The surprise success of a javelin thrower pointed the way as Oregon defeated USC in a meet of giants

The backbone of the college track and field season is the dual meet, but like most backbones it seldom shows. A contest between two teams, sometimes poorly balanced and ill-matched, the dual meet often has been an ungainly creature of the early spring, serving primarily as a test and a trial in preparation for the relay carnivals and the conference and national championships, that highlight the weeks ahead. But last Saturday, on the new crushed brick and clay track at the Los Angeles Coliseum, laid down since the Dodgers departed for Chavez Ravine, there took place a dual track meet that was an olympiad of its kind. Never before had two such track giants met each other face to face, and all alone. One was the University of Southern California, creator of the most remarkable dynasty the sport has known. The other was a powerful new challenger from the north, the University of Oregon. Before the day was over, there was enough drama and enough records for everyone.

At stake was a spectacular winning streak. USC has won 21 national collegiate track and field championships since 1926, annually producing half a dozen of the finest track athletes in the world. These men have figured in 49 world records through the years, and have won 13 Olympic gold medals. But beneath this frosting of superathletes, Southern Cal always has had something more: a ton of very good athletes. And it is these who have produced the balanced brilliance necessary to achieve a record even more astounding, in its way, than the one above. In the 13 years leading up to last Saturday, USC had won 78 consecutive dual meets. Beyond that point—a 1949 tie with Michigan State—there stretched another four years with no losses, a string of 104 dual meet victories without defeat. In fact, the last time that Southern Cal lost a peacetime dual meet was in 1933. This was the record that Oregon assaulted on Saturday.

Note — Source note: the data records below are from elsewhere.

(** C1, witness: the source that resolves synchronously with 0, 1, 2 has
    its second iteration scheduled, not called directly; the source that
    returns deferreds has it called directly, not scheduled. *)
Lemma sequence_stack_guard_witness :
  (~ In (Driver.Direct 1)
       (fst (Sequence.sequence Scenario.now Scenario.wrap Scenario.counting
               Scenario.call_quiet Scenario.settle_ok
               Scenario.source_later Scenario.sink_later
               Scenario.host_ToNumber Scenario.host_ToString
               Scenario.src Scenario.dst JS.VUndefined JS.VUndefined 4)) /\
   In (Driver.Scheduled 1)
      (fst (Sequence.sequence Scenario.now Scenario.wrap Scenario.counting
              Scenario.call_quiet Scenario.settle_ok
              Scenario.source_later Scenario.sink_later
              Scenario.host_ToNumber Scenario.host_ToString
              Scenario.src Scenario.dst JS.VUndefined JS.VUndefined 4))) /\
  (~ In (Driver.Scheduled 1)
       (fst (Sequence.sequence Scenario.now Scenario.wrap Scenario.deferring
               Scenario.call_quiet Scenario.settle_ok
               Scenario.source_later Scenario.sink_later
               Scenario.host_ToNumber Scenario.host_ToString
               Scenario.src Scenario.dst JS.VUndefined JS.VUndefined 4)) /\
   In (Driver.Direct 1)
      (fst (Sequence.sequence Scenario.now Scenario.wrap Scenario.deferring
              Scenario.call_quiet Scenario.settle_ok
              Scenario.source_later Scenario.sink_later
              Scenario.host_ToNumber Scenario.host_ToString
              Scenario.src Scenario.dst JS.VUndefined JS.VUndefined 4))).
Proof.
  split.
  - destruct (proj1 (sequence_stack_guard Scenario.now Scenario.wrap
                Scenario.counting Scenario.call_quiet Scenario.settle_ok
                Scenario.source_later Scenario.sink_later
                Scenario.host_ToNumber Scenario.host_ToString
                Scenario.src Scenario.dst JS.VUndefined JS.VUndefined 4)
              0%nat JS.VUndefined Driver.DelayUndefined Scenario.zero)
      as (Hdirect & _ & Hscheduled).
    + vm_compute. right. left. reflexivity.
    + reflexivity.
    + intros ddl p [= <-]. reflexivity.
    + split; [exact Hdirect|]. apply Hscheduled.
      * discriminate.
      * reflexivity.
      * intros _ ddl. exists JS.VUndefined. reflexivity.
  - destruct (proj1 (proj2 (sequence_stack_guard Scenario.now Scenario.wrap
                Scenario.deferring Scenario.call_quiet Scenario.settle_ok
                Scenario.source_later Scenario.sink_later
                Scenario.host_ToNumber Scenario.host_ToString
                Scenario.src Scenario.dst JS.VUndefined JS.VUndefined 4))
              0%nat JS.VUndefined Driver.DelayUndefined Scenario.zero)
      as (Hscheduled & _ & Hdirect).
    + vm_compute. right. left. reflexivity.
    + reflexivity.
    + split; [exact Hscheduled|]. apply Hdirect.
      * discriminate.
      * reflexivity.
      * intros _ ddl. exists JS.VUndefined. split; [reflexivity|].
        discriminate.
Defined.

(** With thenables that call back at once, inside their [then], the direct
    calls of [next] nest: the activations of [loop] run with 1, 2, 3 and
    4 activations on the stack.  With deferreds that call back on a later
    turn the same run has a single activation at each. *)
Example sequence_nests_on_thenables_that_call_back_at_once :
  Driver.activations
    (fst (Sequence.sequence Scenario.now Scenario.wrap Scenario.deferring
            Scenario.call_quiet Scenario.settle_ok
            Scenario.source_at_once Scenario.sink_at_once
            Scenario.host_ToNumber Scenario.host_ToString
            Scenario.src JS.VUndefined JS.VUndefined JS.VUndefined 9))
  = [1; 2; 3; 4]%nat /\
  Driver.activations
    (fst (Sequence.sequence Scenario.now Scenario.wrap Scenario.deferring
            Scenario.call_quiet Scenario.settle_ok
            Scenario.source_later Scenario.sink_later
            Scenario.host_ToNumber Scenario.host_ToString
            Scenario.src JS.VUndefined JS.VUndefined JS.VUndefined 9))
  = [1; 1; 1; 1]%nat.
Proof. split; reflexivity. Qed.

(** C3, counterexample: the limit 0.3 is greater than 0 and its integer
    part is 0, yet the source is called four times: the limit is
    normalised to 0, which is no limit.  The limit 2e21 prints as "2e+21"
    and is normalised to 2: the run resolves after two calls of the
    source, none of which resolved with [undefined]. *)
Lemma limit_law_fails_off_the_integers :
  (JS.number_gt_zero Scenario.three_tenths = true /\
   JS.number_trunc Scenario.three_tenths = Some 0 /\
   Driver.source_indices
     (fst (Sequence.sequence Scenario.now Scenario.wrap Scenario.counting
             Scenario.call_quiet Scenario.settle_ok
             Scenario.source_later Scenario.sink_later
             Scenario.host_ToNumber Scenario.host_ToString
             Scenario.src JS.VUndefined (JS.VNum Scenario.three_tenths)
             JS.VUndefined 9))
   = seq 0 4) /\
  (JS.number_trunc Scenario.two_sextillion = Some (2 * 10 ^ 21) /\
   Driver.source_indices
     (fst (Sequence.sequence Scenario.now Scenario.wrap Scenario.counting
             Scenario.call_quiet Scenario.settle_ok
             Scenario.source_later Scenario.sink_later
             Scenario.host_ToNumber Scenario.host_ToString
             Scenario.src JS.VUndefined (JS.VNum Scenario.two_sextillion)
             JS.VUndefined 9))
   = seq 0 2 /\
   snd (Sequence.sequence Scenario.now Scenario.wrap Scenario.counting
          Scenario.call_quiet Scenario.settle_ok
          Scenario.source_later Scenario.sink_later
          Scenario.host_ToNumber Scenario.host_ToString
          Scenario.src JS.VUndefined (JS.VNum Scenario.two_sextillion)
          JS.VUndefined 9)
   = Some (Driver.Resolved (Sequence.Summary 2 30)) /\
   ~ Driver.ended_by_undefined Scenario.counting (Scenario.wrap Scenario.src)
       (fst (Sequence.sequence Scenario.now Scenario.wrap Scenario.counting
               Scenario.call_quiet Scenario.settle_ok
               Scenario.source_later Scenario.sink_later
               Scenario.host_ToNumber Scenario.host_ToString
               Scenario.src JS.VUndefined (JS.VNum Scenario.two_sextillion)
               JS.VUndefined 9))).
Proof.
  split; [repeat split; reflexivity|].
  split; [reflexivity|]. split; [reflexivity|]. split; [reflexivity|].
  intros (i & d & dl & delayed & Hin & Hres).
  vm_compute in Hin.
  repeat match goal with
  | H : _ \/ _ |- _ => destruct H
  | H : False |- _ => destruct H
  end;
  try discriminate;
  match goal with
  | H : Driver.Source _ _ _ = Driver.Source _ _ _ |- _ =>
      injection H as <- <- <-
  end;
  discriminate Hres.
Qed.

(** C3, witness: the limit 2 on a source that goes on to index 3. *)
Lemma source_calls_limit_law_witness :
  (exists n : nat,
      Driver.source_indices
        (fst (Sequence.sequence Scenario.now Scenario.wrap Scenario.counting
                Scenario.call_quiet Scenario.settle_ok
                Scenario.source_later Scenario.sink_later
                Scenario.host_ToNumber Scenario.host_ToString
                Scenario.src JS.VUndefined Scenario.two JS.VUndefined 9))
      = seq 0 n /\ (n <= 2)%nat) /\
  (exists n : nat,
      Driver.source_indices
        (fst (Page.page Scenario.now Scenario.wrap Scenario.paging
                Scenario.call_quiet Scenario.settle_ok Scenario.batch_values
                Scenario.host_ToNumber Scenario.host_ToString
                Scenario.src JS.VUndefined Scenario.two 9))
      = seq 0 n /\ (n <= 2)%nat).
Proof.
  assert (Htwo : exists x, Scenario.two = JS.VNum x /\ JS.is_integer x 2).
  { exists (JS.Finite false JS.d2 [] 1). split; [reflexivity|].
    cbn. split; [lia|reflexivity]. }
  split.
  - destruct (proj1 (source_calls_limit_law Scenario.now Scenario.wrap
                Scenario.counting Scenario.call_quiet Scenario.settle_ok
                Scenario.source_later Scenario.sink_later
                Scenario.batch_values Scenario.host_ToNumber
                Scenario.host_ToString Scenario.src JS.VUndefined
                Scenario.two JS.VUndefined 2 9 ltac:(lia) (or_introl Htwo)))
      as (n & Hn & Hle & _).
    exists n. split; assumption.
  - destruct (proj2 (source_calls_limit_law Scenario.now Scenario.wrap
                Scenario.paging Scenario.call_quiet Scenario.settle_ok
                Scenario.source_later Scenario.sink_later
                Scenario.batch_values Scenario.host_ToNumber
                Scenario.host_ToString Scenario.src JS.VUndefined
                Scenario.two JS.VUndefined 2 9 ltac:(lia) (or_introl Htwo)))
      as (n & Hn & Hle & _).
    exists n. split; assumption.
Defined.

Strangely enough, Oregon was favored. In the damp, cool climate at Eugene, 900 miles from the steaming cradle of track heroes that is southern California, a tall, red-faced coaching genius named Bill Bowerman had been at work constructing a dynasty of his own. Last year, led by the most notable collection of distance runners ever assembled on one college team, the Ducks finished second to USC in the national collegiate championships. Now they felt they were ready to take over. "If we lose this meet," said Bowerman when the team arrived in Los Angeles on Friday night, "it will be because we lose, not because USC beats us. If we perform up to our ability, we're better than they are."

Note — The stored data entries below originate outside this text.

(** * SimpleJack floor calculator: geometry kernel, statistics, cutting, snapping

    A shallow embedding of the TypeScript sources

    - [lib/geometry.ts]  (distance, pointInPolygon, polygonArea, polygonPerimeter,
                          segmentsIntersect, polygonIntersectsRectangle,
                          getLineIntersection, rectanglesIntersect,
                          clipPolygonByPolygon),
    - [App.tsx]          (renumberTilesByColor, isPolygonClockwise,
                          isSegmentOnTileBoundary, calculateStatsForArea, handleCut,
                          recordHistory, handleUndo, handleRedo, the snap switches),
    - [components/Canvas.tsx] (getSnappedPos, getFirstPointSnap,
                          addTileToPaintBatch),

    followed by the properties of these functions: the orientation
    independence of [polygonArea], the results of [calculateStatsForArea]
    on degenerate input and its frame, a polygon clipped by itself, the
    pieces that [handleCut] emits for a tile and the packing of the
    offcuts, the renumbering of the tiles, the priorities and the polar
    mode of the snap resolver, the undo history, the snap switches and the
    painting batch.

    Numbers.  A JavaScript [number] is modelled as a real number: [+], [-],
    [*], [/], [Math.sqrt], [Math.abs], [Math.min], [Math.max], [Math.cos],
    [Math.sin] are the exact operations of [R], [Math.atan2] and
    [Math.round] are defined from [atan] and the integer part; no [NaN] and
    no infinity arise (the one infinite value of the sources, the initial
    [bestSnap.dist = Infinity], is an [option]).  A division is only
    meaningful where the sources guard it or where a hypothesis excludes a
    zero divisor.  Comparisons are the decidable comparisons of [R],
    packaged as booleans.  Identifiers ([Date.now()] values and the negative
    sentinels) are integers.

    Rounding.  The operations of the sources are those of IEEE 754 doubles:
    the exact result, rounded.  A property of the real-number model carries
    over to the sources where it rests on comparisons and on the
    expressions that the sources themselves evaluate; an algebraic identity
    between two different expressions does not.  The properties of the
    value that [polygonArea] computes are therefore stated on two further
    embeddings of it: [Rounded], with an explicit rounding after every
    operation, and [Double], on the binary64 numbers of Rocq.

    Objects.  [Record<string, T>] objects keyed by colour and [Map]s are
    association lists in insertion order, which is the enumeration order of
    [for ... in] for keys that are not array indices (colours are
    ['#rrggbb'] strings).  The pieces that [handleCut] reaches through
    several arrays are held in a store and named by their index in it. *)

From Stdlib Require Import String Ascii DecimalString.
From Stdlib Require Import Reals Lra Lia ZArith Bool List Permutation Sorted.
Import ListNotations.
(** * praxis: manifest environment resolution and the local convergence engine

    A shallow embedding of
    - [manifest.Service.Env], [manifest.parseEnv], [manifest.Service.BuildHash]
      and [manifest.Services.Find] (package [manifest]);
    - [converge], [convergePrune], [resourcePort], [resourceURL],
      [resourceVolumes], [balancerContainers], [resourceContainers] and
      [serviceContainers] (package [local], file provider/local/converge.go).

    Go maps are [gmap]s, slices are lists, [int] is [Z], strings are byte
    strings.  A Go function returning [(T, error)] returns [result T].
    Code that talks to the container runtime is written in a state-and-error
    monad over an abstract world, and records every mutating call it makes. *)

From Stdlib Require Import ZArith String Ascii List.
From stdpp Require Import base option list gmap strings pretty.

Open Scope string_scope.
Open Scope Z_scope.
Open Scope list_scope.

(** ** Errors and results *)

(** The errors the embedded code creates with [fmt.Errorf], one constructor
    per message, and [ErrExternal] for an error handed back by a collaborator
    whose code is not part of the embedding. *)
Inductive error : Type :=
  | ErrRequiredEnv (key : string)            (* "required env: %s" *)
  | ErrInvalidEnvironment                    (* "invalid environment" *)
  | ErrServiceNotFound (name : string)       (* "could not find service: %s" *)
  | ErrUnknownResourceType (kind : string)   (* "unknown resource type: %s" *)
  | ErrInvalidBalancerEndpoint (balancer port : string)
                                             (* "invalid balancer endpoint: %s:%s" *)
  | ErrBackgroundInTest                      (* "can not run background services in test" *)
  | ErrUnknownStage (stage : Z)              (* "unknown stage: %d" *)
  | ErrExternal (msg : string).

Inductive result (A : Type) : Type :=
  | Ok (a : A)
  | Err (e : error).
Arguments Ok {A} a.
Arguments Err {A} e.

Definition is_Err {A} (r : result A) : Prop := ∃ e, r = Err e.

#[global] Instance result_ret : MRet result := λ A a, Ok a.
#[global] Instance result_bind : MBind result := λ A B k r,
  match r with
  | Ok a => k a
  | Err e => Err e
  end.

(** ** The Go standard library *)

(** Library functions whose behaviour depends on Unicode tables are taken
    as an interface: every theorem stated over [GoLib] holds for whatever
    these functions compute. *)
Class GoLib : Type := {
  strings_ToUpper : string → string;
  strings_TrimSpace : string → string;
  strconv_Quote : string → string;        (* the verb %q on a string *)
}.

(** [strings.Index(s, "=")] together with the two slices [s[:m]] and
    [s[m+1:]] taken around the first ['=']. *)
Fixpoint cut_equals (s : string) : option (string * string) :=
  match s with
  | EmptyString => None
  | String c rest =>
      if Ascii.eqb c "="%char then Some (EmptyString, rest)
      else match cut_equals rest with
           | Some (k, v) => Some (String c k, v)
           | None => None
           end
  end.

(** [strings.SplitN(s, "=", 2)]: the whole string when it has no ['='],
    otherwise what is before and what is after the first one. *)
Definition SplitN_equals_2 (s : string) : list string :=
  match cut_equals s with
  | None => [s]
  | Some (k, v) => [k; v]
  end.

(** [strings.Join]. *)
Fixpoint Join (elems : list string) (sep : string) : string :=
  match elems with
  | [] => ""
  | [e] => e
  | e :: rest => e +:+ sep +:+ Join rest sep
  end.

(** The verb [%v] on a [[]string]: the elements, separated by one space,
    between square brackets. *)
Definition fmt_v_strings (l : list string) : string := "[" +:+ Join l " " +:+ "]".

(** The verb [%d], and [strconv.Itoa]. *)
Definition Itoa (n : Z) : string := pretty n.

Definition hex_digit (n : N) : ascii :=
  match n with
  | 0%N => "0" | 1%N => "1" | 2%N => "2" | 3%N => "3" | 4%N => "4"
  | 5%N => "5" | 6%N => "6" | 7%N => "7" | 8%N => "8" | 9%N => "9"
  | 10%N => "a" | 11%N => "b" | 12%N => "c" | 13%N => "d" | 14%N => "e"
  | _ => "f"
  end%char.

(** The verb [%x] on a byte array: two lower-case digits per byte. *)
Fixpoint fmt_x (bytes : list ascii) : string :=
  match bytes with
  | [] => ""
  | b :: rest =>
      let n := N_of_ascii b in
      String (hex_digit (n / 16)) (String (hex_digit (n mod 16)) (fmt_x rest))
  end.

(** [crypto/sha1]: SHA-1 on 32-bit words kept in [Z], every sum reduced
    modulo 2^32. *)
Module SHA1.
Definition mask32 (x : Z) : Z := Z.land x 4294967295.
Definition add32 (x y : Z) : Z := mask32 (x + y).
Definition rotl (n x : Z) : Z :=
  mask32 (Z.lor (Z.shiftl x n) (Z.shiftr x (32 - n))).

(** The message followed by the byte 0x80, zero bytes up to 56 modulo 64,
    and the length in bits as eight big-endian bytes. *)
Definition pad (msg : list Z) : list Z :=
  let len := Z.of_nat (length msg) in
  let zeros := Z.to_nat ((55 - len) mod 64) in
  let bits := 8 * len in
  msg ++ [128] ++ replicate zeros 0
      ++ ((λ i, Z.land (Z.shiftr bits (8 * (7 - i))) 255) <$> seqZ 0 8).

Fixpoint words (bytes : list Z) (n : nat) : list Z :=
  match n, bytes with
  | S n', a :: b :: c :: d :: rest =>
      (Z.shiftl a 24 + Z.shiftl b 16 + Z.shiftl c 8 + d) :: words rest n'
  | _, _ => []
  end.

(** The message schedule, latest word first. *)
Fixpoint schedule (n : nat) (rev_w : list Z) : list Z :=
  match n with
  | O => rev_w
  | S n' =>
      let x i := nth i rev_w 0 in
      schedule n' (rotl 1 (Z.lxor (Z.lxor (x 2%nat) (x 7%nat))
                                  (Z.lxor (x 13%nat) (x 15%nat))) :: rev_w)
  end.

Definition round (t : Z) (st : Z * Z * Z * Z * Z) (wt : Z) : Z * Z * Z * Z * Z :=
  let '(a, b, c, d, e) := st in
  let '(f, k) :=
    if t <? 20 then
      (Z.lor (Z.land b c) (Z.land (Z.lxor b 4294967295) d), 1518500249)
    else if t <? 40 then (Z.lxor (Z.lxor b c) d, 1859775393)
    else if t <? 60 then
      (Z.lor (Z.lor (Z.land b c) (Z.land b d)) (Z.land c d), 2400959708)
    else (Z.lxor (Z.lxor b c) d, 3395469782) in
  (add32 (add32 (add32 (add32 (rotl 5 a) f) e) k) wt, a, rotl 30 b, c, d).

Fixpoint rounds (t : Z) (ws : list Z) (st : Z * Z * Z * Z * Z)
    : Z * Z * Z * Z * Z :=
  match ws with
  | [] => st
  | wt :: rest => rounds (t + 1) rest (round t st wt)
  end.

Definition block (h : Z * Z * Z * Z * Z) (bytes : list Z) : Z * Z * Z * Z * Z :=
  let ws := rev (schedule 64 (rev (words bytes 16))) in
  let '(h0, h1, h2, h3, h4) := h in
  let '(a, b, c, d, e) := rounds 0 ws h in
  (add32 h0 a, add32 h1 b, add32 h2 c, add32 h3 d, add32 h4 e).

Fixpoint blocks (n : nat) (h : Z * Z * Z * Z * Z) (bytes : list Z)
    : Z * Z * Z * Z * Z :=
  match n with
  | O => h
  | S n' => blocks n' (block h (take 64 bytes)) (drop 64 bytes)
  end.

Definition word_bytes (x : Z) : list Z :=
  (λ i, Z.land (Z.shiftr x (8 * (3 - i))) 255) <$> seqZ 0 4.

Definition digest (msg : list Z) : list Z :=
  let padded := pad msg in
  let '(h0, h1, h2, h3, h4) :=
    blocks (length padded / 64)
           (1732584193, 4023233417, 2562383102, 271733878, 3285377520) padded in
  word_bytes h0 ++ word_bytes h1 ++ word_bytes h2 ++ word_bytes h3 ++ word_bytes h4.

(** [sha1.Sum]: the 20 bytes of the digest. *)
Definition Sum (s : string) : list ascii :=
  (λ b, ascii_of_N (Z.to_N b))
    <$> digest ((λ c, Z.of_N (N_of_ascii c)) <$> list_ascii_of_string s).
End SHA1.

(** ** Package manifest *)

Module ServiceBuild.
Record t : Type := mk { Args : list string; Path : string }.
End ServiceBuild.

Module ServicePort.
Record t : Type := mk { Port : Z; Scheme : string }.
End ServicePort.

Module ServiceCommand.
Record t : Type := mk { Development : string; Test : string; Production : string }.
End ServiceCommand.

Module ServiceCount.
Record t : Type := mk { Min : Z }.
End ServiceCount.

"On paper," said Southern Cal's Jess Hill, "it looks like Oregon should win. But track meets like this one aren't decided on paper. There's a tradition here and I don't think any of these boys want to be on the USC team that finally gets beat. I believe we'll win."

Since it is rather difficult for two teams to win a dual track meet, there were those who sided with Bill Bowerman and those who agreed with Jess Hill. For weeks across southern California track fans had been adding up the figures: five points for first place, three points for second, one point for third, down through the 15 events on the program, except for the mile relay, where only the winning team receives five points. The total for a meet of this kind is 131 points, and the magic number of 66 appeared first on one side and then on the other. "The thing I like about a dual meet," said one man playing this numbers game, "is that this is the only time in track and field where the team is more important than the individual." He didn't realize that what he was adding up was the performance of individuals.

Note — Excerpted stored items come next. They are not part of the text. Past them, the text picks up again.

(** How many times the value of field [f] of row [i] differs between one
    table of a history and the next. *)
Fixpoint mutations {A : Type} (eqb : A -> A -> bool) (f : Contact -> A)
         (i : Z) (h : list Store) : nat :=
  match h with
  | s :: ((s' :: _) as h') =>
      (match stored s i, stored s' i with
       | Some c, Some c' => if eqb (f c) (f c') then 0 else 1
       | _, _ => 0
       end + mutations eqb f i h')%nat
  | _ => 0%nat
  end.

(** A row keeps its identity and its data through attribute writes. *)
Definition same_data (c c' : Contact) : Prop :=
  id c' = id c /\ email c' = email c /\ phoneNumber c' = phoneNumber c /\
  createdAt c' = createdAt c.

(** The primary's own value, when it has one. *)
Definition own_value (o : option string) : list string :=
  match truthy o with Some s => [s] | None => [] end.

(** [l] lists the own value of [main] first (when present) and then, once
    each and in some order, the other values of field [f] in [group]; it
    has no duplicates. *)
Definition primary_first (f : Contact -> option string) (main : Contact)
           (group : list Contact) (l : list string) : Prop :=
  exists others,
    l = own_value (f main) ++ others /\
    NoDup l /\
    (forall s, truthy (f main) = Some s -> hd_error l = Some s) /\
    (forall s, In s others <->
               f main <> Some s /\ exists c, In c group /\ truthy (f c) = Some s).
(** X9: a rate request, whatever its outcome, leaves the enrolment table as
    it was, creates and removes no course, changes no course other than the
    rated one, and on the rated one changes neither title, teacher, status,
    capacity nor seat counter. *)
Theorem rate_course_frame (user : option User.t) (course_id : N) (data : RatingData)
    (db : Db) :
  enrollments (rate_course user course_id data db).2 = enrollments db
  ∧ ∀ k,
      seat_columns <$> courses (rate_course user course_id data db).2 !! k
      = seat_columns <$> courses db !! k
      ∧ (k ≠ course_id →
         courses (rate_course user course_id data db).2 !! k = courses db !! k).
Proof.
  split; [apply rate_course_enrollments|].
  intros k. unfold rate_course.
  destruct user as [u|]; [|done].
  destruct (courses db !! course_id) as [course|] eqn:Hcourse; [|done].
  destruct (negb _); [done|].
  assert (Hrefresh : ∀ d d', courses d = courses db →
            refresh_rating_aggregate course_id course d = inr d' →
            seat_columns <$> courses d' !! k = seat_columns <$> courses db !! k
            ∧ (k ≠ course_id → courses d' !! k = courses db !! k)).
  { intros d d' Hd [->|(average & n & ->)]%refresh_rating_aggregate_inr; [by rewrite Hd|].
    cbn [courses set_courses]. rewrite Hd.
    destruct (decide (k = course_id)) as [->|Hne].
    - rewrite lookup_insert_eq, Hcourse. done.
    - by rewrite lookup_insert_ne. }
  destruct (get _ _) as [i r| |]; [| |done].
  all: destruct (checked_rating _ _ _ _); [done|].
  all: destruct (refresh_rating_aggregate _ _ _) as [e|d'] eqn:E; [done|].
  all: cbn [snd]; eapply Hrefresh; [|exact E]; reflexivity.
Qed.

Lemma rate_update_keeps_omitted_witness :
  ((rate_course (Some student_S) 1 (mkRatingData Missing (Value "So-so")) db_rated).1
   = mkResponse 200 Data
   ∧ ratings (rate_course (Some student_S) 1 (mkRatingData Missing (Value "So-so")) db_rated).2
     = [CourseRating.mk 20 1 5 "So-so"])
  ∧ (rate_course (Some student_S) 1 (mkRatingData (Value 2) Missing) db_rated).1
    = mkResponse 200 Data
    ∧ ratings (rate_course (Some student_S) 1 (mkRatingData (Value 2) Missing) db_rated).2
      = [CourseRating.mk 20 1 2 "Great"].
Proof.
  pose proof (rate_update_keeps_omitted student_S 1 _ 0 rating_S db_rated
                eq_refl eq_refl eq_refl eq_refl eq_refl) as [Hreview Hrating].
  { repeat constructor; vm_compute; discriminate. }
  { vm_compute. reflexivity. }
  split.
  - exact (Hreview "So-so").
  - exact (Hrating 2 ltac:(lia)).
Defined.

Lemma rate_course_frame_witness :
  enrollments (rate_course (Some student_S) 1 (mkRatingData (Value 4) Missing) db_S).2
  = enrollments db_S
  ∧ seat_columns
      <$> courses (rate_course (Some student_S) 1 (mkRatingData (Value 4) Missing) db_S).2
          !! 1%N
    = Some ("K", 10%N, published, 2, 1).
Proof.
  pose proof (rate_course_frame (Some student_S) 1 (mkRatingData (Value 4) Missing) db_S)
    as [Henr Hcols].
  split; [exact Henr | exact (proj1 (Hcols 1%N))].
Defined.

His little sister could have figured out some of the winners. Oregon, for example, had Dyrol Burleson, Harry Jerome and Jerry Tarr. Burleson, the slender American mile record holder (3:57.4), had been virtually forgotten during the winter indoor season while his old foe, Jim Beatty, and New Zealand's Peter Snell dominated the distance-running reports. But in recent weeks, Burleson had begun to stretch out. He had set a national collegiate record of 8:42.5 at two miles, and had run both the mile and 880 faster than anyone else around.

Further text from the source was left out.